On the next day I stood on the stovetop and drove poles into the ground. My kids, and Jingle, and myself, nailed driftwood boards to the poles, to make walls, which became a comfort when the cold winds blew, to stand between the warm stove and the wall. The roof was driftwood, covered with heavy tarpaper, and a hole for the galvanized stove pipe. Soon Jingle was cooking. The oven was great. Tamale pie, Indian pudding, blueberry crisps. We boiled some lobsters we dragged out of the sea. We brought in beer and wine. Everyone came down our trail, carrying kids, for a party, such a party as the art world has never seen before, and will surely never see again.

STOWAWAY

“You’re stowing away, right?” The words fell from my mouth. It was three A.M. I was working for an outfit that hauled college students aboard Italian ships, this one the Vulcania, from New York to Southampton. No one said it, but I think it was a USIS operation. I had just got the advance from Holt for Peter Prince and I was on my way to Istanbul, to Israel, to Italy. It was a long crossing on a slow ship, eleven days from New York to Southampton. On the way the kids got to take seminars in the various cultures they were about to visit. My official title was Assistant Shipboard Director. My duties were mostly as night security officer. I was assigned to patrol the corridors at night with the Sergeant-At-Arms, do bed checks in the dorm rooms, and deal with any conflicts. I spoke Italian, so I could be liaison with Captain and crew, and Aldo, Sergeant-At-Arms. Aldo was an undersea demolition expert, once with the Italian navy. He was handsome, well put together. Every night he’d get stranded in the room of a Midwestern Catholic men’s college, the boys on their way to some Vatican sponsored retreat. I was on my own after that — open every door, say hello, don’t spoil the fun.

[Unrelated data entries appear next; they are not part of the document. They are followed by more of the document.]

Definition default_populate : prog N S Empty_set unit := Done tt.
Definition default_init (conn : ConnInfo) : prog N S Empty_set ConnInfo := Done conn.
Definition default_destroy : prog N S Empty_set unit := Done tt.
Definition default_setattr (node : N) (handle : option H) (set : SetAttr) (caller : Caller) :
    prog N S Empty_set (Result Errno NodeAttr) :=
  Done (Err ENOSYS).
Definition default_lookup (parent : NodeId) (name : OsString) (caller : Caller) :
    prog N S Empty_set (Result Errno (option NodeId)) :=
  Done (Err ENOSYS).
Definition default_readlink (node : N) (caller : Caller) :
    prog N S Empty_set (Result Errno PathBuf) :=
  Done (Err ENOSYS).
Definition default_mknod (parent : NodeId) (name : OsString) (mode : Z) (rdev : Z) (umask : Z) (caller : Caller) :
    prog N S Empty_set (Result Errno NodeId) :=
  Done (Err ENOSYS).
Definition default_mkdir (parent : NodeId) (name : OsString) (mode : Z) (umask : Z) (caller : Caller) :
    prog N S Empty_set (Result Errno NodeId) :=
  Done (Err ENOSYS).
Definition default_symlink (parent : NodeId) (name : OsString) (target : PathBuf) (caller : Caller) :
    prog N S Empty_set (Result Errno NodeId) :=
  Done (Err ENOSYS).
Definition default_unlink (parent : NodeId) (name : OsString) (caller : Caller) :
    prog N S Empty_set (Result Errno unit) :=
  Done (Err ENOSYS).
Definition default_rmdir (parent : NodeId) (name : OsString) (caller : Caller) :
    prog N S Empty_set (Result Errno unit) :=
  Done (Err ENOSYS).
Definition default_rename (parent : NodeId) (name : OsString) (newparent : NodeId) (newname : OsString) (flags : Z) (caller : Caller) :
    prog N S Empty_set (Result Errno unit) :=
  Done (Err ENOSYS).
Definition default_link (id : NodeId) (newparent : NodeId) (newname : OsString) (caller : Caller) :
    prog N S Empty_set (Result Errno NodeId) :=
  Done (Err ENOSYS).
Definition default_open (node : N) (flags : Z) (caller : Caller) :
    prog N S Empty_set (Result Errno (Opened H)) :=
  Done (Err ENOSYS).
Definition default_read (node : N) (handle : H) (offset : Z) (size : Z) (caller : Caller) :
    prog N S Empty_set (Result Errno bytes) :=
  Done (Err ENOSYS).
Definition default_write (node : N) (handle : H) (data : bytes) (offset : Z) (caller : Caller) :
    prog N S Empty_set (Result Errno Z) :=
  Done (Err ENOSYS).
Definition default_flush (node : N) (handle : H) (caller : Caller) :
    prog N S Empty_set (Result Errno unit) :=
  Done (Ok tt).
Definition default_release (node : N) (handle : H) (caller : Caller) :
    prog N S Empty_set (Result Errno unit) :=
  Done (Ok tt).
Definition default_fsync (node : N) (handle : H) (datasync : bool) (caller : Caller) :
    prog N S Empty_set (Result Errno unit) :=
  Done (Ok tt).
Definition default_opendir (node : N) (flags : Z) (caller : Caller) :
    prog N S Empty_set (Result Errno (Opened D)) :=
  Done (Err ENOSYS).
Definition default_readdir (node : N) (this : NodeId) (parent : NodeId) (handle : D) (offset : Z) (caller : Caller) :
    prog N S DirEntry (Result Errno unit) :=
  Done (Err ENOSYS).
Definition default_readdirplus (node : N) (this : NodeId) (parent : NodeId) (handle : D) (offset : Z) (caller : Caller) :
    prog N S PlusEntry (Result Errno unit) :=
  Done (Err ENOSYS).
Definition default_releasedir (node : N) (handle : D) (caller : Caller) :
    prog N S Empty_set (Result Errno unit) :=
  Done (Ok tt).
Definition default_fsyncdir (node : N) (handle : D) (datasync : bool) (caller : Caller) :
    prog N S Empty_set (Result Errno unit) :=
  Done (Ok tt).
Definition default_statfs (caller : Caller) :
    prog N S Empty_set (Result Errno StatFs) :=
  Done (Ok {|
    sfs_blocks := 0; sfs_bfree := 0; sfs_bavail := 0; sfs_files := 0; sfs_ffree := 0;
    sfs_bsize := 512; sfs_namelen := 255; sfs_frsize := 0 |}).
Definition default_setxattr (node : N) (name : OsString) (value : bytes) (flags : Z) (caller : Caller) :
    prog N S Empty_set (Result Errno unit) :=
  Done (Err ENOSYS).
Definition default_getxattr (node : N) (name : OsString) (size : Z) (caller : Caller) :
    prog N S Empty_set (Result Errno XattrReply) :=
  Done (Err ENOSYS).
Definition default_listxattr (node : N) (size : Z) (caller : Caller) :
    prog N S Empty_set (Result Errno XattrReply) :=
  Done (Err ENOSYS).
Definition default_removexattr (node : N) (name : OsString) (caller : Caller) :
    prog N S Empty_set (Result Errno unit) :=
  Done (Err ENOSYS).
Definition default_access (node : N) (mask : Z) (caller : Caller) :
    prog N S Empty_set (Result Errno unit) :=
  Done (Ok tt).
Definition default_create (parent : NodeId) (name : OsString) (mode : Z) (umask : Z) (flags : Z) (caller : Caller) :
    prog N S Empty_set (Result Errno (NodeId * Opened H)) :=
  Done (Err ENOSYS).
Definition default_fallocate (node : N) (handle : H) (mode : Z) (offset : Z) (length : Z) (caller : Caller) :
    prog N S Empty_set (Result Errno unit) :=
  Done (Err ENOSYS).
Definition default_lseek (node : N) (handle : H) (offset : Z) (whence : Z) (caller : Caller) :
    prog N S Empty_set (Result Errno Z) :=
  Done (Err ENOSYS).
Definition default_getlk (node : N) (handle : H) (owner : Z) (lock : FileLock) (caller : Caller) :
    prog N S Empty_set (Result Errno FileLock) :=
  Done (Err ENOSYS).
Definition default_setlk (node : N) (handle : H) (owner : Z) (lock : FileLock) (sleep : bool) (caller : Caller) :
    prog N S Empty_set (Result Errno unit) :=
  Done (Err ENOSYS).
Definition default_copy_file_range (id_in : NodeId) (off_in : Z) (id_out : NodeId) (off_out : Z) (len : Z) (flags : Z) (caller : Caller) :
    prog N S Empty_set (Result Errno Z) :=
  Done (Err ENOSYS).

This was the first night out of New York. Three A.M. I spotted her in the lounge, curled up in an easy chair. “Stowing away?” I repeated.

“O wow,” she said, uncurling and sitting up. “I felt you walking there.” She stretched and yawned like a cat. “I probably needed you to know. I sent it out to you.”

“I’m the cop on this ship,” I said.

“This is so far out. Wow.”

She told me her name was Teri. She was one of those acid waifs of the Sixties. She was traveling light, wearing very little — some baby-blue leather Capezios over black mesh stockings, dark blue micro-mini, black mesh panties, see-through red net blouse. The backs of her wrists were soiled from rubbing the heavy make-up around her eyes, smeared now to make her look like a tired clown.

This was my first big decision in my official capacity. “You can go down and sleep in my cabin for tonight,” I said. There were two beds. Unlike my usual self, I had no interest in jumping on her. I felt no lust, nor was there anything paternal. With my modest success, and an understanding wife, I was indulging in a respite from family. If I had a desire to protect anything, it was my curiosity about the girl’s situation.

By the next evening she had organized her scene, found new accommodations in the cabin of a Dutch couple, managed to get some other clothes. She made a lot of friends very quickly. Most people thought she was part of the staff, the activities organizer. When she checked back with me again, she told me her whole story. She had been communicating by ESP for a couple of years with a guy in London. She wouldn’t say who it was. To connect with him she always dropped acid. In their last exchange he told her to get on this ship and sail to Southampton. Compliance was her part of the game. I doubt she could have told him to do anything. He instructed her to bring no money, and to leave her passport. It was a tough story for me to digest, but here she was, a stowaway. What was my official position? What kind of cop was I? Every hour she gained in shipboard notoriety.